> _Exercise prompt_: Pick out all lines of the entries that include the word "eapply" and copy them.

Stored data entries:
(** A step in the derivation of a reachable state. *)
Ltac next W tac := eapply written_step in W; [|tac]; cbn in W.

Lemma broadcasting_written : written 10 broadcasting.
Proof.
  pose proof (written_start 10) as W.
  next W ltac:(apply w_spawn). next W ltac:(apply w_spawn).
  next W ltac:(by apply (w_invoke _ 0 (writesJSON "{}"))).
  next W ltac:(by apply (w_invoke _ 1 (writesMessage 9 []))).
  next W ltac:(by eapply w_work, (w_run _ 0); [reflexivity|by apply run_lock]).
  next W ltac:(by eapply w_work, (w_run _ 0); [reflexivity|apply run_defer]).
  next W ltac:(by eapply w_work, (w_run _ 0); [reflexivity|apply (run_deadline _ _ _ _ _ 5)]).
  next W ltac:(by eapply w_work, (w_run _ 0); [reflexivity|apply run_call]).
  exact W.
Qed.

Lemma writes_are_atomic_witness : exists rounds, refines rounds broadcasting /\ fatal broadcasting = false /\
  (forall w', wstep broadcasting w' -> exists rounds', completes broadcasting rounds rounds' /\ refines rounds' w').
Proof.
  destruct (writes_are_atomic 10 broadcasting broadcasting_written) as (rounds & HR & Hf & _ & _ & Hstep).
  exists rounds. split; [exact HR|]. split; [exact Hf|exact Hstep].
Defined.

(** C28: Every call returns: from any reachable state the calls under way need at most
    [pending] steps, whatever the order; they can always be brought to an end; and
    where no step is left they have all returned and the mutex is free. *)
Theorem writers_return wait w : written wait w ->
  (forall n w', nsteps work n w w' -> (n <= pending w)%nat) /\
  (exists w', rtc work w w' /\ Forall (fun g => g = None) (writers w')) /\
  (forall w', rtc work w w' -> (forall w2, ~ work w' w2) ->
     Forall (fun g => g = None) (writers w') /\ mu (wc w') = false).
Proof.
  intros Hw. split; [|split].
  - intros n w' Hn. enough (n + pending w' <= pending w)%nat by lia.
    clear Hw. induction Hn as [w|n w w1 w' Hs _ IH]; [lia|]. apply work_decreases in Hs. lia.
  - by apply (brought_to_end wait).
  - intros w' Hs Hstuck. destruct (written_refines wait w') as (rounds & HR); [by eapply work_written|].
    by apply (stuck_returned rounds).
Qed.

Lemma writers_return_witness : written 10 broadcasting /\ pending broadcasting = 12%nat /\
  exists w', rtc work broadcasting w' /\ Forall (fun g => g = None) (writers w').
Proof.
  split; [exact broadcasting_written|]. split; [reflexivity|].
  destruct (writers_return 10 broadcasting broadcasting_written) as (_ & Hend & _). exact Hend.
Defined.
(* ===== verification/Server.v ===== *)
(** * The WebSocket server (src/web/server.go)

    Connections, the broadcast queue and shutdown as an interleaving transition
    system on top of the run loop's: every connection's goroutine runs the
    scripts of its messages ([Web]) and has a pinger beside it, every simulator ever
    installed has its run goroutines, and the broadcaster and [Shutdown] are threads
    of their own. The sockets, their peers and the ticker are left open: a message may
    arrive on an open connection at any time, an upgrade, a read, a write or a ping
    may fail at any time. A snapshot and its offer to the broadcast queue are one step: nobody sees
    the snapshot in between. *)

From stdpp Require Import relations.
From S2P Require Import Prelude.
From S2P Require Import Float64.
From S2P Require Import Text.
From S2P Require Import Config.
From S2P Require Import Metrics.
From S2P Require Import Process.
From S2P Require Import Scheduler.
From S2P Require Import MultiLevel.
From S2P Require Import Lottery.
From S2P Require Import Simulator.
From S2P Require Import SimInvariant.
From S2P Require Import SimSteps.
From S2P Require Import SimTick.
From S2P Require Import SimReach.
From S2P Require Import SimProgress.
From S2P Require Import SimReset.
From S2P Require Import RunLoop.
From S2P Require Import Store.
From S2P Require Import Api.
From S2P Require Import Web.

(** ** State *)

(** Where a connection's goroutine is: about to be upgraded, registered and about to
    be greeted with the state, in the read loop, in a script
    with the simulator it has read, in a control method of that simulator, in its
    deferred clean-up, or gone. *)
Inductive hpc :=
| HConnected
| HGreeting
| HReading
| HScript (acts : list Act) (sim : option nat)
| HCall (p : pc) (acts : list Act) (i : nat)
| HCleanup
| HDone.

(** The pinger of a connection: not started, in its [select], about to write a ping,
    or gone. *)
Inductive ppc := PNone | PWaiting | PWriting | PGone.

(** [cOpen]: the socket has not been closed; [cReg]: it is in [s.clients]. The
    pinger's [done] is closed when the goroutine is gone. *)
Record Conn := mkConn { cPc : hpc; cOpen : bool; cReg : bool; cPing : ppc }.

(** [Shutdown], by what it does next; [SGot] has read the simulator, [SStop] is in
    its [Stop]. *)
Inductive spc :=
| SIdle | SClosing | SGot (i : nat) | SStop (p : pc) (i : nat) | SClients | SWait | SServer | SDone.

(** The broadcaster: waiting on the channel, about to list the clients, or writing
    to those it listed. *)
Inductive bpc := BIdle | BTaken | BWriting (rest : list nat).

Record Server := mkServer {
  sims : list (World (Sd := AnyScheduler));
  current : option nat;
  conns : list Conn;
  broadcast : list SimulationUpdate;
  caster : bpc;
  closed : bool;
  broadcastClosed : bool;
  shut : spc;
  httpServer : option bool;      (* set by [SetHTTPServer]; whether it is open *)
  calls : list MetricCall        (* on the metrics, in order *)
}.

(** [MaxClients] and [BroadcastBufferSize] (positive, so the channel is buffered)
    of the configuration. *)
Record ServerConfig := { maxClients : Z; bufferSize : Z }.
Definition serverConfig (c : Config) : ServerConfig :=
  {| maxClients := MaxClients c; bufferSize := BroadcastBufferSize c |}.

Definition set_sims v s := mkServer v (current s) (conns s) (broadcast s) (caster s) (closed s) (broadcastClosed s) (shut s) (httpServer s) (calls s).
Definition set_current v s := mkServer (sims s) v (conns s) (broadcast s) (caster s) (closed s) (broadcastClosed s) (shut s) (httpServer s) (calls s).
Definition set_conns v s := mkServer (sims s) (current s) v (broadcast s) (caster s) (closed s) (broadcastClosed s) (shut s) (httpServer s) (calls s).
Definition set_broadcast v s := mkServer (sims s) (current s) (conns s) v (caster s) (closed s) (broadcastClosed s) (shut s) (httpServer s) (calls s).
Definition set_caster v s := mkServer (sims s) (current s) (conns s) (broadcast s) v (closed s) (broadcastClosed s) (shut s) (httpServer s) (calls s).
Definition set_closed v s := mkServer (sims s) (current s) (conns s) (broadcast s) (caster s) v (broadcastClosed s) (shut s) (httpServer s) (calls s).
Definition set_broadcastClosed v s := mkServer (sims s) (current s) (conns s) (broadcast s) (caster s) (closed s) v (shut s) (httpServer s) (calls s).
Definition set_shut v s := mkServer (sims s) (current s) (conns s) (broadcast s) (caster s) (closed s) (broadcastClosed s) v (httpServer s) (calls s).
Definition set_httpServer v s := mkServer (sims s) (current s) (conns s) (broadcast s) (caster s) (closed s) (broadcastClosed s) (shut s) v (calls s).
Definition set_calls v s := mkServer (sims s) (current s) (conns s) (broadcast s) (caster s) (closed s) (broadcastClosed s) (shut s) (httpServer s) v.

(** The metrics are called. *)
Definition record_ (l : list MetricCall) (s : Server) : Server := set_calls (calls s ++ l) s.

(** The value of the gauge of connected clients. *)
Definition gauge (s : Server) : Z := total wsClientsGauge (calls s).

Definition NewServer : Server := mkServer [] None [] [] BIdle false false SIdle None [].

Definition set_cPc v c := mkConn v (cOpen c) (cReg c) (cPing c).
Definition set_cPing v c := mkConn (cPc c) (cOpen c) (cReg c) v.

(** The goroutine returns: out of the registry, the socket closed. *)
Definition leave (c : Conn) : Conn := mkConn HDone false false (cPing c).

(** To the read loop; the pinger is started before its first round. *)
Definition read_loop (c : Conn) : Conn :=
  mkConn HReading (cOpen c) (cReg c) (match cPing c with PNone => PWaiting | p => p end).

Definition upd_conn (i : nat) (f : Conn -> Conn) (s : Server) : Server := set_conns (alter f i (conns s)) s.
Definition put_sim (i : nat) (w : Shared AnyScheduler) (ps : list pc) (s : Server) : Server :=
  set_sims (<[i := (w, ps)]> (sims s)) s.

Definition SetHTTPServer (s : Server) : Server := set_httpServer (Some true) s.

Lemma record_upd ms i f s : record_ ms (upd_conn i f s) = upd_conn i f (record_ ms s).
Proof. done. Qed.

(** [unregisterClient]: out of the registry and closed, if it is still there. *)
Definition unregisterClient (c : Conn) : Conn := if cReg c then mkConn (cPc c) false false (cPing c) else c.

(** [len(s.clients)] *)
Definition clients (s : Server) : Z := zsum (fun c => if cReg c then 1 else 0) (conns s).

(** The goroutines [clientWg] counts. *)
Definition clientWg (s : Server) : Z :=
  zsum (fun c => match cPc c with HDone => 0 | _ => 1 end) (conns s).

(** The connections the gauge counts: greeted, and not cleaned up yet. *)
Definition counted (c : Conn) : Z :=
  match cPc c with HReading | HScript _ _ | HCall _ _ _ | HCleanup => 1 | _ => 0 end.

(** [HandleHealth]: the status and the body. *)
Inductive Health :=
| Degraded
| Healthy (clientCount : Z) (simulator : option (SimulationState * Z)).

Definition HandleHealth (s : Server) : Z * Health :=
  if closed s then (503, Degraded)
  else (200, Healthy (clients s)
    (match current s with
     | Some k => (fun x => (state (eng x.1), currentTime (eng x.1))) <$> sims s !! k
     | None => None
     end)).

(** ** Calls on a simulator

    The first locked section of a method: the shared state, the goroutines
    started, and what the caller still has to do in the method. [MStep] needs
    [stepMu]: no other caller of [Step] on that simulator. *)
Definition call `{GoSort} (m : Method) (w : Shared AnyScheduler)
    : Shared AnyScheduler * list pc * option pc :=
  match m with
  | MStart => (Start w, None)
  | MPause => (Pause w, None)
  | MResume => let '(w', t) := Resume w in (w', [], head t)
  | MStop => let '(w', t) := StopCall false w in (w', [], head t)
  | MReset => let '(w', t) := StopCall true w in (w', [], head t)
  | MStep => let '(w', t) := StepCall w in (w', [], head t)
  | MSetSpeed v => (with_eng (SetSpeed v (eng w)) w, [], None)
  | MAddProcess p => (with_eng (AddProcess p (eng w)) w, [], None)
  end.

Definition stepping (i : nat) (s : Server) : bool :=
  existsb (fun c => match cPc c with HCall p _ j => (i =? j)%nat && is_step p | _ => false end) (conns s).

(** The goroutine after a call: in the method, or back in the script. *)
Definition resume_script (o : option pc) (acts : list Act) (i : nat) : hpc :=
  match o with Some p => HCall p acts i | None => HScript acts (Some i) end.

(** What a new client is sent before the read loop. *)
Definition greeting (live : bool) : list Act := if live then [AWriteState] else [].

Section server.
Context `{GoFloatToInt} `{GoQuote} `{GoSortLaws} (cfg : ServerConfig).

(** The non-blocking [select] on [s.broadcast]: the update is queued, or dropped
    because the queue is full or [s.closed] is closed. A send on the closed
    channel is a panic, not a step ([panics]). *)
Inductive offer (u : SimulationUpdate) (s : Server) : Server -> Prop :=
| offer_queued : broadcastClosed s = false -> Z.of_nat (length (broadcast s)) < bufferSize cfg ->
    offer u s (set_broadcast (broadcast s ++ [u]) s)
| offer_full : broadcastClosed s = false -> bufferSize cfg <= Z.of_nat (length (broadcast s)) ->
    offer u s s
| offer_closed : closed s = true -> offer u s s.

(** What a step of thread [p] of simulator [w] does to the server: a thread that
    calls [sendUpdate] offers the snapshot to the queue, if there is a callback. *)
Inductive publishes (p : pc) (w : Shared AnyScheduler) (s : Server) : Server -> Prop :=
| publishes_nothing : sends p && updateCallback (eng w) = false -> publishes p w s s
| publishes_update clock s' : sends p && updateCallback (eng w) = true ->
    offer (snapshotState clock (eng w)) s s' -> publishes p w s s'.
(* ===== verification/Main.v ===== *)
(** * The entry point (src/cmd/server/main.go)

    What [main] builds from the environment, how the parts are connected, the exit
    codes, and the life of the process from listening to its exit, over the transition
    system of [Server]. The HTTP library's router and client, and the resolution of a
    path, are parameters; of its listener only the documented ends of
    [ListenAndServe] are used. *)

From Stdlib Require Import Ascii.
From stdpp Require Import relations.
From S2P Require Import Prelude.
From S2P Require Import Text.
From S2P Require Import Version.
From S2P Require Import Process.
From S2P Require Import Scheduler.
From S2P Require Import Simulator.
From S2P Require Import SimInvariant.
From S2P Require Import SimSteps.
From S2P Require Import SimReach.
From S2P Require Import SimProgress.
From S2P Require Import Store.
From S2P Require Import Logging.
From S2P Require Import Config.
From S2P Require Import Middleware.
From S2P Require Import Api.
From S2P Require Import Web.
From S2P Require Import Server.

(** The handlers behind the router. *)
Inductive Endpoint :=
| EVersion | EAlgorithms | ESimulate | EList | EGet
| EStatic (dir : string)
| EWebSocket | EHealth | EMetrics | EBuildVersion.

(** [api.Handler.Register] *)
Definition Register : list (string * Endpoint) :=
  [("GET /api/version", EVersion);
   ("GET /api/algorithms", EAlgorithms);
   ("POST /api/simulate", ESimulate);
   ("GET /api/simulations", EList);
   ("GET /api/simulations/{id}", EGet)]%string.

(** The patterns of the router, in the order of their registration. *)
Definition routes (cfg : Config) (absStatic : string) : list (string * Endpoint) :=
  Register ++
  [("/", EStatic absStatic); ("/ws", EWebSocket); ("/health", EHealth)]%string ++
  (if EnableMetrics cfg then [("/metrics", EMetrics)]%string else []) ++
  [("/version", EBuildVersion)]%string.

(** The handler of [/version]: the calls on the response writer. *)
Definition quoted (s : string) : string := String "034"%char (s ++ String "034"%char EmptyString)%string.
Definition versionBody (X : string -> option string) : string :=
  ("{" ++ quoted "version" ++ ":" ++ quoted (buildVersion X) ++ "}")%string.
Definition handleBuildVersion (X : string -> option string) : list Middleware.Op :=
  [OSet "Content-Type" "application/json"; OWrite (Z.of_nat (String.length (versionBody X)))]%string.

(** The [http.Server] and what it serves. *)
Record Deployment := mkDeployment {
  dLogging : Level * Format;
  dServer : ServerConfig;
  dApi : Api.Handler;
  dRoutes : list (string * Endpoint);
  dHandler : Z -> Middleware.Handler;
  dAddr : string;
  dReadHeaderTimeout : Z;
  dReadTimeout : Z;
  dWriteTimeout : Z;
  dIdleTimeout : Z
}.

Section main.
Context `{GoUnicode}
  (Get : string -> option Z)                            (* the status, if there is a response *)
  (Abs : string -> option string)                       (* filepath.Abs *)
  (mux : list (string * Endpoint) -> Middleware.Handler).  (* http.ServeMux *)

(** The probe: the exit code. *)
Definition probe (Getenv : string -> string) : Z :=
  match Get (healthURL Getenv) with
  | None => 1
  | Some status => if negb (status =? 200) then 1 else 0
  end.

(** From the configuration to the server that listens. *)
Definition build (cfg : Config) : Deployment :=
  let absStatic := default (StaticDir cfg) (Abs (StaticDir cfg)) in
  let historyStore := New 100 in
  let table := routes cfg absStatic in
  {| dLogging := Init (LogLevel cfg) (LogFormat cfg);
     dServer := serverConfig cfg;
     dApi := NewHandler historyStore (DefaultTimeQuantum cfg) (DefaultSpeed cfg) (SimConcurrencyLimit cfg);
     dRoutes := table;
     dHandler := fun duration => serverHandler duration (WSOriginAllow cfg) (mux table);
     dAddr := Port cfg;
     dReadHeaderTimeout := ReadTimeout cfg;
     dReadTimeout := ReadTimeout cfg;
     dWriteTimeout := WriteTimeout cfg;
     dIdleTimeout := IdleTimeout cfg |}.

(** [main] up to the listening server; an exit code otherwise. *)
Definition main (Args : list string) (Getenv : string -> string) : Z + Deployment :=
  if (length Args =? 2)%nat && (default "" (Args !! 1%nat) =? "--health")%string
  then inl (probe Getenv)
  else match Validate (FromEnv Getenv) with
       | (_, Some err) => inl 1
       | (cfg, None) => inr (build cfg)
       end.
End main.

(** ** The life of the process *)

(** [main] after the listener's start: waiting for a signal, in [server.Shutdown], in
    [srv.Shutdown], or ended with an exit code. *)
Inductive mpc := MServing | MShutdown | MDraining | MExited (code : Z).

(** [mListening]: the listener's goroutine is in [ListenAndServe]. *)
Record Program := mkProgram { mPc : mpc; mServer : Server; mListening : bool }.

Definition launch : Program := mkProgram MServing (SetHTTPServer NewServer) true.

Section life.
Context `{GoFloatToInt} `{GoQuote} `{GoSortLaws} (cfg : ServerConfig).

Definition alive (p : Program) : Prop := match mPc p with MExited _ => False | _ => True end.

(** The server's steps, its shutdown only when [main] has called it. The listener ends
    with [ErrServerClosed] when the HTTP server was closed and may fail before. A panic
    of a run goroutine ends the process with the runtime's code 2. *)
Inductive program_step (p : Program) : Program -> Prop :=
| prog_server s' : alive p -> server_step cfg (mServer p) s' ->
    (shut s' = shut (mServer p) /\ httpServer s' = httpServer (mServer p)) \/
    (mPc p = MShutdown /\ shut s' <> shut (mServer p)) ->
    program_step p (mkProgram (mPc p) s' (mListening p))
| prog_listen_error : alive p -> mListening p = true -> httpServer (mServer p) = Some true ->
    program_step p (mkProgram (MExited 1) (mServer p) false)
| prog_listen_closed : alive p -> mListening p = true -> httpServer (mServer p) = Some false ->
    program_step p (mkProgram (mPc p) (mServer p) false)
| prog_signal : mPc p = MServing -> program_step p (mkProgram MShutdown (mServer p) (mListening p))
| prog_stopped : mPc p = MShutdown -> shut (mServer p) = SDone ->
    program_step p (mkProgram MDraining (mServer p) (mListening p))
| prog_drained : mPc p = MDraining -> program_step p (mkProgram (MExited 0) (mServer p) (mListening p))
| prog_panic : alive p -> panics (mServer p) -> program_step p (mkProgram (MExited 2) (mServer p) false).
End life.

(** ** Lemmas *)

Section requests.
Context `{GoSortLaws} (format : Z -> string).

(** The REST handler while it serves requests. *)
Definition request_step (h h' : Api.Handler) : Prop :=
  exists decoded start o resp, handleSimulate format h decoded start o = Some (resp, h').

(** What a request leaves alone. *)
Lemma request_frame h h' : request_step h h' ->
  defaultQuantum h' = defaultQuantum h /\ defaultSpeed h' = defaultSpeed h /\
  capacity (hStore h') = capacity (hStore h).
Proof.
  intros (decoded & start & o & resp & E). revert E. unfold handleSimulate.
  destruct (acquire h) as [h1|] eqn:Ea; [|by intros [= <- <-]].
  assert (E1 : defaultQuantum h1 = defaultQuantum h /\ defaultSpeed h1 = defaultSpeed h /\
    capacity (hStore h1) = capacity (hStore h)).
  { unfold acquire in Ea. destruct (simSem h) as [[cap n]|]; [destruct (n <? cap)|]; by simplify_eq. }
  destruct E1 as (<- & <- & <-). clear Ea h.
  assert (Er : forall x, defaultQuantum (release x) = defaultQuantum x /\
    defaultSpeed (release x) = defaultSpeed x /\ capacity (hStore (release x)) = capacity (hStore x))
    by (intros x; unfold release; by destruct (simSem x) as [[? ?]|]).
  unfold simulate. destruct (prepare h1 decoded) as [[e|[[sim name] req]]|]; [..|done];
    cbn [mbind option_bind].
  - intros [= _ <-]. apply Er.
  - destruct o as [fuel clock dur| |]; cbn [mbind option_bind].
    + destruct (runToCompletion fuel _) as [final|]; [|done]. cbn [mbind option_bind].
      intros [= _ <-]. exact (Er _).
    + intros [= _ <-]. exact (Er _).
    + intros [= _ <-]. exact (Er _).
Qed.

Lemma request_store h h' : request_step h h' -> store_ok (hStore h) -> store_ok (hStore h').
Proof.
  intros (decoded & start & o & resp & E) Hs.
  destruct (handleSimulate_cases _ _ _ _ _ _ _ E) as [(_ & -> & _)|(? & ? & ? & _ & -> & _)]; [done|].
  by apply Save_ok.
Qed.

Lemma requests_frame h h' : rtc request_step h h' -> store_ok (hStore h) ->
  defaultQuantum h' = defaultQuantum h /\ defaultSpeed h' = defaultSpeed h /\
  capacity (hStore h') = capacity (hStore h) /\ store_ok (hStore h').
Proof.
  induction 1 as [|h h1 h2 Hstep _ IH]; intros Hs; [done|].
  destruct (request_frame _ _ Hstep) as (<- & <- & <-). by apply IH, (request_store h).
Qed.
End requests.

> _Answer box_:
Ltac next W tac := eapply written_step in W; [|tac]; cbn in W.
  next W ltac:(by eapply w_work, (w_run _ 0); [reflexivity|by apply run_lock]).
  next W ltac:(by eapply w_work, (w_run _ 0); [reflexivity|apply run_defer]).
  next W ltac:(by eapply w_work, (w_run _ 0); [reflexivity|apply (run_deadline _ _ _ _ _ 5)]).
  next W ltac:(by eapply w_work, (w_run _ 0); [reflexivity|apply run_call]).
  - intros w' Hs Hstuck. destruct (written_refines wait w') as (rounds & HR); [by eapply work_written|].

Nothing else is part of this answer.